Keywords

1 Introduction

With the rapid growth of public cloud offerings, service-oriented systems are becoming large-scale and complex. It becomes more difficult for users to find the appropriate services. Recommendation has been a hot research topic with the rapid growth of information. There have been many efforts done both in industry and academia on developing effective recommender systems [1, 2]. Collaborative filtering has been proved to be one of the most successful recommendation methods to deal with information overload in real world [3]. However, most of existing CF recommendation models provide recommendations based on rating models directly without considering context information, such as temporal influence. Actually, because of business competition and temporal dynamics of cloud environment, most cloud services are time-sensitive.

Recently, there have been some studies [4, 5] that investigate the importance of temporal influence in recommender systems, which mainly focus on the temporal dynamics on user preferences. Nevertheless, few works pay attention to temporal influence to Quality of Service (QoS). Compared with traditional internet services, QoS of cloud services is more sensitive to time due to the dynamics of cloud environment. The correlation among cloud services and user behaviors over long time may be weakened because of temporal dynamics. Thus it is important to consider the temporal impact on QoS of cloud services. Besides, the data sparsity problem is always a serious shortcoming to affect the performance of recommendation methods. Due to the sparsity problem, existing similarity models in collaborative methods fail to capture the similarity relationships between users or services effectively.

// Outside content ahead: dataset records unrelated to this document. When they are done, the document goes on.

(* ===== verification/SchedServer.v ===== *)
(** * SchedServer: the scheduler as its clients see it

    The gRPC handlers of [scheduler/server/grpc_service.go], what they call in
    [server.go], [cluster.go] and [cluster_worker.go], and how a server becomes the leader
    and stops being it.  A handler is a function on the server's state that answers, answers
    with an error in the header, or fails; the state it leaves is given in every case.
    Handlers run one after the other here, except for the two steps of
    [UpdateGCSafePoint], which takes no lock.  [saveOk] and [dropOk] say which writes of a
    store etcd accepts; those it does not have no effect.  Operators are not part of this
    file: a heartbeat that reaches [Dispatch] only says so. *)

From stdpp Require Import base option list strings gmap tactics.
From S2P Require Import Prelude.
From S2P Require Import Metapb.
From S2P Require Import RegionInfo.
From S2P Require Import Store.
From S2P Require Import Cluster.
From S2P Require Import Etcd.
From S2P Require Import IdAlloc.
From S2P Require Import EngineIter.
From S2P Require Import SchedStorage.
From S2P Require Import GoMonad.

Inductive ErrorType := ALREADY_BOOTSTRAPPED | NOT_BOOTSTRAPPED | STORE_TOMBSTONE.
#[export] Instance ErrorType_eq_dec : EqDecision ErrorType.
Proof. solve_decision. Defined.
Inductive rpc_error :=
  | notLeaderError
  | mismatchClusterID
  | invalidRequest
  | alreadyBootstrapped
  | errCommit
  | errCluster (e : cluster_error)
  | errAlloc (e : id_error)
  | errStorage (e : storage_error).
(** An answer, or one with an error in its header. *)
Inductive reply (A : Type) := Refused (e : ErrorType) | Reply (a : A).
Arguments Refused {A}.
Arguments Reply {A}.

(** [sv_core], [sv_meta] and [sv_running] are those of the [RaftCluster]; [sv_core] is nil before it is
    first started.  [sv_etcd] holds the allocator's key, [sv_storage] what is kept below the root path. *)
Record Server (S K : Type) := mkServer {
  sv_isServing : bool;
  sv_isLeader : bool;
  sv_clusterID : Z;
  sv_maxReplicas : Z;
  sv_etcd : S;
  sv_idAllocator : AllocatorImpl;
  sv_storage : K;
  sv_running : bool;
  sv_core : option BasicCluster;
  sv_meta : ClusterMeta;
}.
Arguments mkServer {S K}.
Arguments sv_isServing {S K}.
Arguments sv_isLeader {S K}.
Arguments sv_clusterID {S K}.
Arguments sv_maxReplicas {S K}.
Arguments sv_etcd {S K}.
Arguments sv_idAllocator {S K}.
Arguments sv_storage {S K}.
Arguments sv_running {S K}.
Arguments sv_core {S K}.
Arguments sv_meta {S K}.
#[export] Instance set_sv_isServing {S K} : Setter (@sv_isServing S K) := fun g s =>
  mkServer (g (sv_isServing s)) (sv_isLeader s) (sv_clusterID s) (sv_maxReplicas s) (sv_etcd s) (sv_idAllocator s) (sv_storage s) (sv_running s) (sv_core s) (sv_meta s).
#[export] Instance set_sv_isLeader {S K} : Setter (@sv_isLeader S K) := fun g s =>
  mkServer (sv_isServing s) (g (sv_isLeader s)) (sv_clusterID s) (sv_maxReplicas s) (sv_etcd s) (sv_idAllocator s) (sv_storage s) (sv_running s) (sv_core s) (sv_meta s).
#[export] Instance set_sv_clusterID {S K} : Setter (@sv_clusterID S K) := fun g s =>
  mkServer (sv_isServing s) (sv_isLeader s) (g (sv_clusterID s)) (sv_maxReplicas s) (sv_etcd s) (sv_idAllocator s) (sv_storage s) (sv_running s) (sv_core s) (sv_meta s).
#[export] Instance set_sv_maxReplicas {S K} : Setter (@sv_maxReplicas S K) := fun g s =>
  mkServer (sv_isServing s) (sv_isLeader s) (sv_clusterID s) (g (sv_maxReplicas s)) (sv_etcd s) (sv_idAllocator s) (sv_storage s) (sv_running s) (sv_core s) (sv_meta s).
#[export] Instance set_sv_etcd {S K} : Setter (@sv_etcd S K) := fun g s =>
  mkServer (sv_isServing s) (sv_isLeader s) (sv_clusterID s) (sv_maxReplicas s) (g (sv_etcd s)) (sv_idAllocator s) (sv_storage s) (sv_running s) (sv_core s) (sv_meta s).
#[export] Instance set_sv_idAllocator {S K} : Setter (@sv_idAllocator S K) := fun g s =>
  mkServer (sv_isServing s) (sv_isLeader s) (sv_clusterID s) (sv_maxReplicas s) (sv_etcd s) (g (sv_idAllocator s)) (sv_storage s) (sv_running s) (sv_core s) (sv_meta s).
#[export] Instance set_sv_storage {S K} : Setter (@sv_storage S K) := fun g s =>
  mkServer (sv_isServing s) (sv_isLeader s) (sv_clusterID s) (sv_maxReplicas s) (sv_etcd s) (sv_idAllocator s) (g (sv_storage s)) (sv_running s) (sv_core s) (sv_meta s).
#[export] Instance set_sv_running {S K} : Setter (@sv_running S K) := fun g s =>
  mkServer (sv_isServing s) (sv_isLeader s) (sv_clusterID s) (sv_maxReplicas s) (sv_etcd s) (sv_idAllocator s) (sv_storage s) (g (sv_running s)) (sv_core s) (sv_meta s).
#[export] Instance set_sv_core {S K} : Setter (@sv_core S K) := fun g s =>
  mkServer (sv_isServing s) (sv_isLeader s) (sv_clusterID s) (sv_maxReplicas s) (sv_etcd s) (sv_idAllocator s) (sv_storage s) (sv_running s) (g (sv_core s)) (sv_meta s).
#[export] Instance set_sv_meta {S K} : Setter (@sv_meta S K) := fun g s =>
  mkServer (sv_isServing s) (sv_isLeader s) (sv_clusterID s) (sv_maxReplicas s) (sv_etcd s) (sv_idAllocator s) (sv_storage s) (sv_running s) (sv_core s) (g (sv_meta s)).

(** What a region heartbeat leads to besides the state. *)
Inductive beat_event := BindStream (storeID : Z) | SendErr (targetPeer : option Peer) | Dispatch (region : RegionInfo).
(** How the commit of a transaction ends: as it should, or with an error, having taken effect or not. *)
Inductive fate := Committed | Failed (took : bool).

Section Server.
Context {S K : Type} `{Etcd S, KVBase K}.
Context (storeBytes : Store -> list Z) (storeOf : list Z -> option Store).
Context (metaBytes : ClusterMeta -> list Z) (metaOf : list Z -> option ClusterMeta).
Context {F : Type} (ParseFloat : list Z -> option F) (one : F).
Context (saveOk dropOk : Store -> bool).
Abbreviation server := (Server S K).

Abbreviation call := (st rpc_error server).

(** ** The cluster *)
Definition GetRaftCluster (s : server) : option BasicCluster :=
  if negb (sv_isServing s) || negb (sv_running s) then None else sv_core s.
(** [c.core]. *)
Definition core : call BasicCluster := fun s => (s, deref (sv_core s)).
Definition setCore (c : BasicCluster) : call unit := modify (fun s => s <| sv_core := Some c |>).

Definition loadClusterInfo : call bool :=
  modify (fun s => s <| sv_meta := mkClusterMeta 0 0 |>) ;;
  do! k <- gets sv_storage;
  do! meta <- lift errStorage (LoadMeta metaOf k);
  match meta with
  | None => ret false
  | Some meta =>
    modify (fun s => s <| sv_meta := meta |>) ;;
    do! c <- core;
    do! c <- lift errStorage (LoadStores storeOf ParseFloat one basic.PutStore k c);
    setCore c ;; ret true
  end.
(** The stores that were put before an error stay in a cluster that is not running. *)
Definition start : call unit :=
  do! running <- gets sv_running;
  if running : bool then ret tt else
  do! c <- lift errCluster basic.NewBasicCluster;
  setCore c ;;
  do! ok <- loadClusterInfo;
  if ok : bool then modify (fun s => s <| sv_running := true |>) else ret tt.
Definition stop : call unit := modify (fun s => s <| sv_running := false |>).

(** A store of the cache goes to the storage. *)
Definition saveStoreOf (c : BasicCluster) (storeID : Z) : call unit :=
  match cluster.GetStore c storeID with
  | Some x => modify (fun s => s <| sv_storage ::= fun k => SaveStore storeBytes k (si_meta x) |>)
  | None => ret tt
  end.
Definition putStore (x : Store) : call unit :=
  do! c <- core;
  do! c <- lift errCluster (cluster.putStore saveOk c x);
  setCore c ;; saveStoreOf c (st_Id x).
Definition RemoveStore (storeID : Z) : call unit :=
  do! c <- core;
  do! c' <- lift errCluster (cluster.RemoveStore saveOk c storeID);
  match cluster.GetStore c storeID with
  | Some x => if store.IsOffline x then ret tt else setCore c' ;; saveStoreOf c' storeID
  | None => ret tt
  end.
Definition BuryStore (storeID : Z) (force : bool) : call unit :=
  do! c <- core;
  do! c' <- lift errCluster (cluster.BuryStore saveOk c storeID force);
  match cluster.GetStore c storeID with
  | Some x => if store.IsTombstone x then ret tt else setCore c' ;; saveStoreOf c' storeID
  | None => ret tt
  end.
Definition SetStoreState (storeID : Z) (state : StoreState) : call unit :=
  do! c <- core;
  do! c <- lift errCluster (cluster.SetStoreState saveOk c storeID state);
  setCore c ;; saveStoreOf c storeID.
(** An error of [BuryStore] is logged. *)
Definition logged (c : call unit) : call unit := fun s =>
  match c s with (s, Err _) => (s, Ret tt) | r => r end.
Fixpoint checkStoresLoop (xs : list StoreInfo) : call unit :=
  match xs with
  | [] => ret tt
  | x :: xs =>
    (if store.IsTombstone x || store.IsUp x then ret tt else
     do! c <- core;
     if basic.GetStoreRegionCount c (store.GetID x) =? 0 then logged (BuryStore (store.GetID x) false) else ret tt) ;;
    checkStoresLoop xs
  end.
Definition checkStores : call unit := do! c <- core; checkStoresLoop (basic.GetStores c).
Fixpoint removeTombstones (xs : list StoreInfo) : call unit :=
  match xs with
  | [] => ret tt
  | x :: xs =>
    (if store.IsTombstone x then
       do! c <- core;
       do! c <- lift errCluster (cluster.deleteStoreLocked dropOk c x);
       modify (fun s => s <| sv_storage ::= fun k => DeleteStore k (si_meta x) |>) ;; setCore c
     else ret tt) ;;
    removeTombstones xs
  end.
Definition RemoveTombStoneRecords : call unit := do! c <- core; removeTombstones (basic.GetStores c).

(** ** Regions *)
Definition HandleRegionHeartbeat (region : RegionInfo) : call beat_event :=
  do! c <- core;
  do! c <- lift errCluster (cluster.processRegionHeartbeat c region);
  setCore c ;;
  if len (GetPeers region) =? 0 then fail invalidRequest else ret (Dispatch region).

Definition validRequestRegion (c : BasicCluster) (reqRegion : Region) : call unit :=
  do! (region, _) <- lift errCluster (cluster.GetRegionByKey c (rg_StartKey reqRegion));
  match region with
  | None => fail invalidRequest
  | Some region =>
    let reqRegionEpoch := default (mkEpoch 0 0) (rg_RegionEpoch reqRegion) in
    let regionEpoch := default (mkEpoch 0 0) (rg_RegionEpoch region) in
    if (ep_Version reqRegionEpoch <? ep_Version regionEpoch) || (ep_ConfVer reqRegionEpoch <? ep_ConfVer regionEpoch)
    then fail invalidRequest else ret tt
  end.
Definition allocID : call Z := fun s =>
  match Alloc (sv_etcd s) (sv_idAllocator s) with
  | Ret (e, a, id) => (s <| sv_etcd := e |> <| sv_idAllocator := a |>, Ret id)
  | Err e => (s, Err (errAlloc e))
  | Panic => (s, Panic)
  | OutOfFuel => (s, OutOfFuel)
  end.
Fixpoint allocIDs (n : nat) : call (list Z) :=
  match n with
  | O => ret []
  | Datatypes.S n => do! id <- allocID; do! ids <- allocIDs n; ret (id :: ids)
  end.
Definition handleAskSplit (c : BasicCluster) (region : Region) : call (Z * list Z) :=
  validRequestRegion c region ;;
  do! newRegionID <- allocID;
  do! peerIDs <- allocIDs (length (rg_Peers region));
  ret (newRegionID, peerIDs).
Definition AllocPeer (storeID : Z) : call Peer := do! peerID <- allocID; ret (mkPeer peerID storeID).

Definition checkSplitRegion (left right : option Region) : outcome rpc_error unit :=
  match left, right with
  | Some l, Some r =>
    if negb (bool_decide (rg_EndKey l = rg_StartKey r)) then Err invalidRequest else
    if (len (rg_EndKey r) =? 0) || (Compare (rg_StartKey l) (rg_EndKey r) <? 0) then Ret tt else Err invalidRequest
  | _, _ => Err invalidRequest
  end.
Definition handleReportSplit (left right : option Region) : call unit := fun s => (s, checkSplitRegion left right).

Based on these observations, in this paper, a temporal-sparsity aware service recommendation method via hybrid CF techniques is proposed. Firstly, temporal influence is considered into neighborhood-based CF recommendation model by distinguishing temporal QoS metrics from the stable QoS metrics. To address the data sparsity problem and mine the similarity relationships between services over time adaptively, a time-aware latent factor model based on tensor decomposition is presented. Finally, experiments based on real-world service dataset are designed and conducted to validate the effectiveness of our proposal.

2 Problem Formulation

In this section, some important concepts and definitions are presented. Firstly, to mining the temporal features of QoS, the QoS metrics of services are divided into two parts, i.e., stable QoS metrics and temporal QoS metrics:

Stable QoS Metrics and Temporal QoS Metrics:

Stable QoS metrics are the metrics evolving at a rather slow speed, which are regular features (such as availability). Temporal QoS metrics are the metrics that have clear temporal features and present dynamic trends over time, which are dynamic features (such as price and duration).

To analyze the temporal influence to recommendation performance, the history time period of rating dataset is divided into K time slots, i.e., \( \{ T_{1} ,\,T_{2} ,\, \ldots .,\,T_{K} \} \). The temporal QoS metrics are distinguished from stable QoS metrics by measuring the fluctuation of the rating for each individual QoS metric over time. The fluctuation of QoS metric \( q_{h} \) is measured by the variance of QoS rating for \( q_{h} \) during the K time slots, which is defined in Eq. (1):

$$ F(q_{h} ) = \frac{1}{K \cdot \left| S \right|}\sum\limits_{s = 1}^{\left| S \right|} {\sum\limits_{k = 1}^{K} {(\overline{rq}_{hk}^{s} - \overline{rq}_{h}^{s} )^{2} } } $$
(1)

Where \( \left| S \right| \) is the number of services in service set S, \( \overline{rq}_{hk}^{s} \) is the average rating of metric \( q_{h} \) in time slot Tk of service s, and \( \overline{rq}_{h}^{s} \) is the overall average rating of \( q_{h} \) in total time period of service s.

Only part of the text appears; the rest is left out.